Not surprisingly, physical delivery premiums remain high as well. Indeed, Reuters recently reported that Fastmarket US Midwest premium had reached $2450 per ton over the LME cash price. This is down from last August’s $3950, but still way above the $600 levels seen in early 2021.
Meanwhile, shipments destined for China out of Port Klang and Singapore are counteracting the modest physical deliveries into Antwerp and Baltimore. In fact, China turned from a net exporter to a net importer this year, sucking in nearly 2000 tons and further ratcheting up pressure on metal availability.
It all begs the question: do the next 12-18 months promise more of the same? Not necessarily. Sure, supply remains tight.
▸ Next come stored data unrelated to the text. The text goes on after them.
(** [scan_once], [JSONObject] and [JSONArray].  Each call takes one unit
    of fuel; running out of fuel is [Deep], never [Invalid]. *)
Fixpoint scan_once (fuel : nat) (s : string) : parse pyvalue :=
  match fuel with
  | O => Deep
  | S fuel =>
      match s with
      | EmptyString => Invalid
      | String c r =>
          if is_quote c then pbind (scanstring r) (fun k rest => Parsed (VStr k) rest)
          else if is_char c "{" then
            match skip_ws r with
            | String c1 r1 =>
                if is_char c1 "}" then Parsed (VDict ∅) r1
                else parse_object fuel (skip_ws r) ∅
            | EmptyString => Invalid
            end
          else if is_char c "[" then
            match skip_ws r with
            | String c1 r1 =>
                if is_char c1 "]" then Parsed (VList []) r1
                else parse_array fuel (skip_ws r) []
            | EmptyString => Invalid
            end
          else scan_atom s
      end
  end
with parse_object (fuel : nat) (s : string) (pairs : gmap string pyvalue) : parse pyvalue :=
  match fuel with
  | O => Deep
  | S fuel =>
      match s with
      | EmptyString => Invalid
      | String c r =>
          if negb (is_quote c) then Invalid
          else
            pbind (scanstring r) (fun key r1 =>
              match skip_ws r1 with
              | EmptyString => Invalid
              | String c1 r2 =>
                  if negb (is_char c1 ":") then Invalid
                  else
                    pbind (scan_once fuel (skip_ws r2)) (fun value r3 =>
                      let pairs := <[key := value]> pairs in
                      match skip_ws r3 with
                      | EmptyString => Invalid
                      | String c2 r4 =>
                          if is_char c2 "}" then Parsed (VDict pairs) r4
                          else if is_char c2 "," then parse_object fuel (skip_ws r4) pairs
                          else Invalid
                      end)
              end)
      end
  end
with parse_array (fuel : nat) (s : string) (values : list pyvalue) : parse pyvalue :=
  match fuel with
  | O => Deep
  | S fuel =>
      pbind (scan_once fuel s) (fun value r1 =>
        let values := values ++ [value] in
        match skip_ws r1 with
        | EmptyString => Invalid
        | String c r2 =>
            if is_char c "]" then Parsed (VList values) r2
            else if is_char c "," then parse_array fuel (skip_ws r2) values
            else Invalid
        end)
  end.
However, as post-pandemic consumption migrates from consumer goods to services, demand for electronics goods is likely to cool.
Multiple Factors Still Play for the 2022 Tin Price Forecast
According to Capital Economics, growth in the sale of semi-conductors started to slow in 2021. This is a trend that may accelerate as surging interest rates dampen spending across the Western World. Tin prices remain stubbornly high for now, but recovering mine output and cooling demand should weaken support from these price levels in H2.
All in all, it’s probable we’ll see lower LME and reduced physical delivery premiums in the second half of the year.